Desde hace tiempo quería que mi mamá se
mudara de la casa en la que vivía, me mortificaba el vecindario, sus
arrendadores, la casa en sí misma, en fin... todo. La tapa llegó cuando hubo un
corto en la casa y el señor propietario la dejo casi 20 días sin luz, no tuvo el
más mínimo intento de arreglarlo y si más bien se hizo el pendejo todo este
tiempo, así entonces un día resultamos buscando casa por allí cerca, vimos una,
ella se enamoró, pasamos papeles y nos la dieron (contra todos los pronósticos).

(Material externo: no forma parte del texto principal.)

Lemma client_frames_decode_witness :
  let w := mkClient 3 [] [] [] [] in
  (∃ w' frame, Ws.send_frame (λ _, [1; 2; 3; 4]) 9 [104; 105] w = (inr (), w') ∧ sent w' = [] ++ [frame]
     ∧ rfc_decode frame = Some (9, [104; 105]))
  ∧ ∃ frame, Upgrade.ws_frame [5; 6; 7; 8] [104; 105] = Some frame ∧ rfc_decode frame = Some (1, [104; 105]).
Proof.
  refine (client_frames_decode (λ _, [1; 2; 3; 4]) [5; 6; 7; 8] 9 [104; 105] (mkClient 3 [] [] [] []) _ _ _ _);
    [lia|reflexivity|reflexivity|discriminate].
Defined.

(** ** The incremental decoder of the upgrade smoke test *)

(** The first frame of a buffer: the text it adds and what follows it. *)
Definition next_frame (buf : pybytes) : option (pybytes * pybytes) :=
  if (length buf <? 2)%nat then None
  else match Upgrade.extent buf with
  | None => None
  | Some (n, off) =>
    if len buf <? Z.of_nat off + n then None
    else
      let stop := (off + Z.to_nat n)%nat in
      let opcode := Z.land (nth 0 buf 0) 15 in
      Some (if (opcode =? 1) || (opcode =? 2) then slice buf off stop ++ [10] else [], drop stop buf)
  end.

Lemma drain_next fuel buf text :
  Upgrade.drain (S fuel) buf text =
  match next_frame buf with
  | None => (buf, text)
  | Some (t, rest) => Upgrade.drain fuel rest (text ++ t)
  end.
Proof.
  cbn [Upgrade.drain]. unfold next_frame. destruct (_ <? _)%nat; [done|].
  destruct (Upgrade.extent buf) as [[n off]|]; [|done]. destruct (_ <? _); [done|].
  destruct (_ || _); [done|]. by rewrite app_nil_r.
Qed.

Lemma extent_off buf n off : Upgrade.extent buf = Some (n, off) → (2 ≤ length buf)%nat → (2 ≤ off ≤ length buf)%nat.
Proof.
  unfold Upgrade.extent. destruct (_ =? _); [|destruct (_ =? _)]; [destruct (Nat.ltb_spec (length buf) 4)|
    destruct (Nat.ltb_spec (length buf) 10)|]; intros [= <- <-]; lia.
Qed.

Lemma slice_app_l b c i j : (j ≤ length b)%nat → slice (b ++ c) i j = slice b i j.
Proof.
  intros H. unfold slice. destruct (decide (i ≤ length b)%nat).
  - rewrite drop_app_le, take_app_le by (rewrite ?length_drop; lia). done.
  - replace (j - i)%nat with O by lia. done.
Qed.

La casa es grande, pero a su vez es mucho
más pequeña de lo que era su antigua casa, que era fea y un poco descuidada,
pero tenía espacio para dar y convidar, esta casa es claramente mucho más
ajustada en espacios. De este modo mi mamá armó nuevamente una mudanza... perdí
la cuenta de la cantidad de mudanzas que tuve con mi mamá, lo que no perdí
nunca fue la pereza infinita que me producen, me traen siempre malos recuerdos,
cosas a medio empacar, cosas queridas perdidas porque nunca se ordenaron bien,
desorden de por lo menos 15 días, en los que se andaba entre cajas y bolsas que
guardaban nuestras pertenencias... Así, recordé este fin de semana todo esto, y
aunque en este caso el cambio era para mejor, no pude evitar sentir un cierto repelús,
(vi un escritorio que al menos pudo tener unas 20 mudanzas)… fui feliz de saber
que esta, aunque fuese una mudanza que me interesaba no me afectaba directamente,
en mi casa estaba la camita y todo ordenado esperando, aquí el asunto era solo
ayudar y ya.
Mi madre se mudó, y su felicidad no es
descriptible, le cambio el genio y la mala actitud de los últimos días,
totalmente justificada en que en su antigua casa a las 6 de la tarde tocaba
prender velas, no había agua caliente, no tv, no teléfono, no internet. Se pasó
a un mejor barrio, en un lugar más lindo, mucho más conveniente para la edad en
que está Santi (mi hermanito). Esto definitivamente me arregló la semana.